No one does it due to bad intentions. Mostly, I see this as a result of trying to provide early hires with incentives to join, and so they are given titles (or promised ones).
However, You do not need three team leads to manage eight engineers. It doesn’t make sense to have a bunch of “directors” that barely have a single team reporting to them, not to mention managers. And, in general, one shouldn’t promote someone to be a manager before that person has… people to manage.
When you create too much structure too soon, you risk introducing several kinds of issues:
- Acceleration of the Peter principle, raising people fast to their level of incompetence.
- Solidifying wrong structure: re-orgs are not as easy to do as refactoring a piece of code. You know that you only have so much org capital for such moves before people get demotivated. Making a wrong decision can result in you being stuck with it for too long.
- Introducing politics: Once you “allocate land” to all these new knights in your kingdom, you immediately start turf wars and silos. Someone says issue X isn’t their responsibility. Someone else gets angry because their team isn’t growing as fast as others. Politics are even worse with phantom managers, who don’t really have a team and so feel the need to meddle with things.

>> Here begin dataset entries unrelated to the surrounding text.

(** ** Between two rounds *)

(** X16. Nothing makes the coordinator wait for a seated player to see the
    music restart. Between two rounds the coordinator restarts the music and
    stops it again; when the player that waits for the restart does not get
    to test the flag in between, it finds the music stopped when the
    coordinator is done and keeps waiting for a restart, while the round it
    should race in has begun. The player has not left the game either: the
    flag [jogo_ativo] is still set. *)
Theorem jogador_pode_perder_recomeco
    (primeira final : bool) (p1 p2 q1 q2 : nat) (w : Mundo) :
  musica_parada w = true →
  jogo_ativo w = true →
  (∃ antes depois,
     coordenador_iteracao primeira false p1 p2 ++
     coordenador_iteracao false final q1 q2 =
       antes ++ entre_rodadas_codigo ++ depois) ∧
  ∃ c, rtc passo_final (MkFinal w entre_rodadas_codigo EsperaRecomecar) c ∧
       fi_coordenador c = [] ∧
       fi_pc c = EsperaRecomecar ∧
       passo_jogador (fi_mundo c) (fi_pc c) = None ∧
       musica_parada (fi_mundo c) = true ∧
       jogo_ativo (fi_mundo c) = true.
Proof.
  intros Hmp Hja. split.
  - exists ([ILerJogoAtivo] ++ iniciar_rodada_codigo primeira ++ [ISleep] ++
            parar_musica_codigo ++ sondagem_codigo p1 ++
            [IJogo MEliminarJogador] ++ [ISemRelease] ++
            sondagem_codigo p2 ++ [IJogo MExibirEstado] ++
            [IJogo MGetNumJogadores]).
    exists (sondagem_codigo q1 ++ [IJogo MEliminarJogador] ++
            [ISemRelease] ++ sondagem_codigo q2 ++ [IJogo MExibirEstado] ++
            [IJogo MGetNumJogadores] ++
            (if final then fim_de_jogo_codigo else comecar_musica_codigo)).
    unfold coordenador_iteracao, entre_rodadas_codigo.
    by rewrite <- !(assoc_L (++)).
  - exists (MkFinal (com_musica_parada true (com_musica_parada false w))
                    [] EsperaRecomecar).
    split_and!; try done.
    unfold entre_rodadas_codigo, comecar_musica_codigo, parar_musica_codigo.
    simpl.
    do 14 (eapply rtc_l; [apply passo_final_coordenador|]). simpl.
    apply rtc_refl.
Qed.

Lemma jogador_pode_perder_recomeco_witness :
  ∃ c, rtc passo_final
         (MkFinal (parar_musica (Mundo_inicial NUM_JOGADORES))
                  entre_rodadas_codigo EsperaRecomecar) c ∧
       fi_coordenador c = [] ∧ fi_pc c = EsperaRecomecar.
Proof.
  destruct (proj2 (jogador_pode_perder_recomeco false false 0 0 0 0
              (parar_musica (Mundo_inicial NUM_JOGADORES)) eq_refl eq_refl))
    as (c & Hc & H1 & H2 & _).
  by exists c.
Defined.

(** ** The program as a whole *)



(** X12. The program can hang. In the game of four there is a schedule,
    every step of which is one statement of the source, at the end of which
    the coordinator has left its loop with [jogo_ativo] cleared and player 3
    printed as the winner, players 1, 2 and 4 have returned, and the thread
    of player 3 is in [acquire] with no permit left. No thread can run a
    statement any more and the state never changes again, so that the
    [join] of [main] on that thread does not return. *)
Theorem jogador_preso_em_acquire :
  ∃ pf,
    executar_prog NUM_JOGADORES
      (rodada1_ordeira ++ rodada2_tardia ++ rodada3_inicio_tardio ++
       rodada3_tardia)
      (Programa_inicial NUM_JOGADORES) = Some pf ∧
    pr_coord pf = CSaiu ∧
    jogo_ativo (pr_mundo pf) = false ∧
    musica_parada (pr_mundo pf) = false ∧
    pr_vencedor pf = Some 3 ∧
    pr_jogs pf =
      [(1, JRetornou); (2, JRetornou); (3, JAcquire); (4, JRetornou)] ∧
    cadeira_sem (pr_mundo pf) = 0 ∧
    jogadores_eliminados_ (jogo (pr_mundo pf)) = [4; 1; 2] ∧
    parado NUM_JOGADORES pf ∧
    ∀ p', rtc (passo_rel NUM_JOGADORES) pf p' → p' = pf.
Proof.
  eexists. split; [vm_compute; reflexivity|].
  assert (parado NUM_JOGADORES
            {| pr_mundo :=
                 {| jogo := {| num_jogadores_ := 1;
                               cadeiras_ := [MkCadeira 3];
                               jogadores_eliminados_ := [4; 1; 2] |};
                    cadeira_sem := 0; musica_parada := false;
                    jogo_ativo := false; ativos := [3] |};
               pr_coord := CSaiu;
               pr_jogs := [(1, JRetornou); (2, JRetornou); (3, JAcquire);
                           (4, JRetornou)];
               pr_rodada := 3;
               pr_vencedor := Some 3 |}) as Hpar.
  { intros [|[|[|[|[|i]]]]]; reflexivity. }
  split_and!; try reflexivity; [exact Hpar|].
  intros p' Hrtc. destruct Hrtc as [|p1 p2 p3 [t Hp] _]; [done|].
  rewrite Hpar in Hp. done.
Qed.

(** X13. In every interleaving the counter of the semaphore stays between
    0 and the number of seats, which is at most [N - 1]. With the
    statements taken one at a time, the preconditions of the calls the
    program makes hold in every reachable state but for one: a vector is
    not empty when [pop_back] or [operator[]] is applied to it, the
    decrement of [eliminar_jogador] does not overflow, and every [release]
    keeps the counter within the maximum the semaphore was declared with;
    only the [back()] of [exibir_estado] (line 274) can find its vector,
    the log, empty. No statement of a player is ever undefined, and a
    statement of the coordinator is undefined exactly in that case. What
    two statements that are not synchronised do when they overlap is not
    part of this. *)
Theorem passo_indefinido_so_exibir_estado (N : Z) (p : Programa) (t : Thread) :
  2 ≤ N →
  alcanca_prog N p →
  let w := pr_mundo p in
  0 ≤ cadeira_sem w ≤ Z.of_nat (length (cadeiras_ (jogo w))) ∧
  Z.of_nat (length (cadeiras_ (jogo w))) ≤ N - 1 ∧
  (passo_prog N t p = Indefinido ↔
   t = TCoord ∧ pr_coord p = CExibir ∧
   jogadores_eliminados_ (jogo w) = []).
Proof.
  intros HN Halc.
  pose proof (alcanca_prog_inv _ HN _ Halc) as Hinv.
  pose proof (inv_prog_numeros _ HN _ Hinv) as (_ & _ & Hs & Hc & _).
  simpl in *. split_and!; try done; try lia.
  split.
  - intros Hp. destruct t as [|i].
    + simpl in Hp.
      destruct (decide (pr_coord p = CSaiu)) as [E|Hsaiu].
      { unfold passo_coordenador in Hp. by rewrite E in Hp. }
      destruct (decide (pr_coord p = CExibir ∧
                        jogadores_eliminados_ (jogo (pr_mundo p)) = []))
        as [[? ?]|Hne]; [done|].
      destruct (passo_coordenador_definido _ HN _ Hinv Hsaiu) as [p' Hp'].
      * intros E Hl. apply Hne. done.
      * congruence.
    + simpl in Hp.
      destruct (pr_jogs p !! i) as [[id pc]|]; [|done].
      pose proof (passo_thread_jogador_definido id pc (pr_mundo p)).
      destruct (passo_thread_jogador id pc (pr_mundo p)) as [[]| |]; done.
  - intros (-> & Hpc & Hl). simpl. unfold passo_coordenador, exibir_estado.
    rewrite Hpc, Hl. done.
Qed.
Lemma generated_particle_inv (draws : nat -> ParticleDraws) (s : State)
  (i : nat) (p : ParticleData) :
  mainGroupRef s <> None ->
  nth_error (particlesRef (generateParticles draws s)) i = Some p ->
  (i < CONFIG_counts_particles)%nat /\
  p = newParticle (draws i) (objectIdAfter draws i 0 (nextObjectId s)).
Proof.
  intros Hg Hp.
  assert (Hi : (i < CONFIG_counts_particles)%nat).
  { destruct (mainGroupRef s) as [g|] eqn:E; [| congruence].
    rewrite (generateParticles_ready draws s g E) in Hp.
    cbn [particlesRef with_particles] in Hp.
    assert (Hlt : (i < length (map (fun k => newParticle (draws k)
                     (objectIdAfter draws k 0 (nextObjectId s)))
                     (seq 0 CONFIG_counts_particles)))%nat)
      by (apply nth_error_Some; congruence).
    rewrite length_map, length_seq in Hlt. exact Hlt. }
  split; [exact Hi|].
  rewrite (generated_particle draws s i Hg Hi) in Hp. congruence.
Qed.

(** X21. Populating an initialised scene replaces the registry by exactly
    800 fresh particles, whatever it held, and gives the main group 801
    more children (the particles and the dust system) without turning it;
    without the main group nothing happens. *)
Theorem population_fills_registry (draws : nat -> ParticleDraws) (s : State) :
  (mainGroupRef s = None -> generateParticles draws s = s) /\
  (forall g,
     mainGroupRef s = Some g ->
     length (particlesRef (generateParticles draws s)) = 800%nat /\
     exists g',
       mainGroupRef (generateParticles draws s) = Some g' /\
       groupRotation g' = groupRotation g /\
       length (children g') = (length (children g) + 801)%nat).
Proof.
  split.
  - intros Hg. unfold generateParticles. rewrite Hg. reflexivity.
  - intros g Hg. rewrite (generateParticles_ready draws s g Hg).
    cbn [particlesRef with_particles mainGroupRef with_mainGroup].
    split.
    + rewrite length_map, length_seq. reflexivity.
    + eexists. split; [reflexivity|]. split; [reflexivity|].
      cbn [children]. rewrite !length_app, length_map, length_seq.
      cbn. unfold CONFIG_counts_particles. lia.
Qed.

Lemma population_fills_registry_witness :
  length (particlesRef (generateParticles midDraws
                          (readyState [ornament] TREE None))) = 800%nat.
Proof.
  destruct (population_fills_registry midDraws
              (readyState [ornament] TREE None)) as [_ Hready].
  destruct (Hready (mkGroup origin []) eq_refl) as [Hlen _].
  exact Hlen.
Defined.

(** X22. The category of a generated particle follows the first draw of
    its round: photo card below 0.05, green box from there to 0.4, gold
    ornament from there to 0.7, red ornament from 0.7 on.  No generated
    particle is a cane or dust. *)
Theorem population_categories (draws : nat -> ParticleDraws) (s : State)
  (i : nat) (p : ParticleData) :
  mainGroupRef s <> None ->
  nth_error (particlesRef (generateParticles draws s)) i = Some p ->
  let rand := dRand (draws i) in
  (rand < 0.05 -> type p = PHOTO) /\
  (0.05 <= rand < 0.4 -> type p = BOX_GREEN) /\
  (0.4 <= rand < 0.7 -> type p = ORNAMENT_GOLD) /\
  (0.7 <= rand -> type p = ORNAMENT_RED) /\
  type p <> CANE /\ type p <> DUST.
Proof.
  intros Hg Hp.
  destruct (generated_particle_inv draws s i p Hg Hp) as [_ ->].
  cbn zeta. cbn [type newParticle]. unfold createMesh, Rltb.
  destruct (Rlt_dec (dRand (draws i)) 0.05);
    [cbn; repeat split; intros; try lra; try reflexivity; discriminate|].
  destruct (Rlt_dec (dRand (draws i)) 0.4);
    [cbn; repeat split; intros; try lra; try reflexivity; discriminate|].
  destruct (Rlt_dec (dRand (draws i)) 0.7);
    cbn; repeat split; intros; try lra; try reflexivity; discriminate.
Qed.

- Harder to hire: When you’re suffering from premature organization, it is harder to hire stars later as they see they will be managed by people who don’t fit their position, or that too many of your teams are too small to warrant interest.
Instead, my advice is to err on the side of adding structure later rather than earlier. Aim for teams of at least four people at the inception of the team. Let teams be created naturally, forking off of bigger teams. Don’t provide titles before you have a clear need for them. Create autonomous, cross-functional teams instead of homogenous teams. And don’t be afraid to cull needless structure: if a team or a manager doesn’t make sense after a few months, it’s ok to make changes.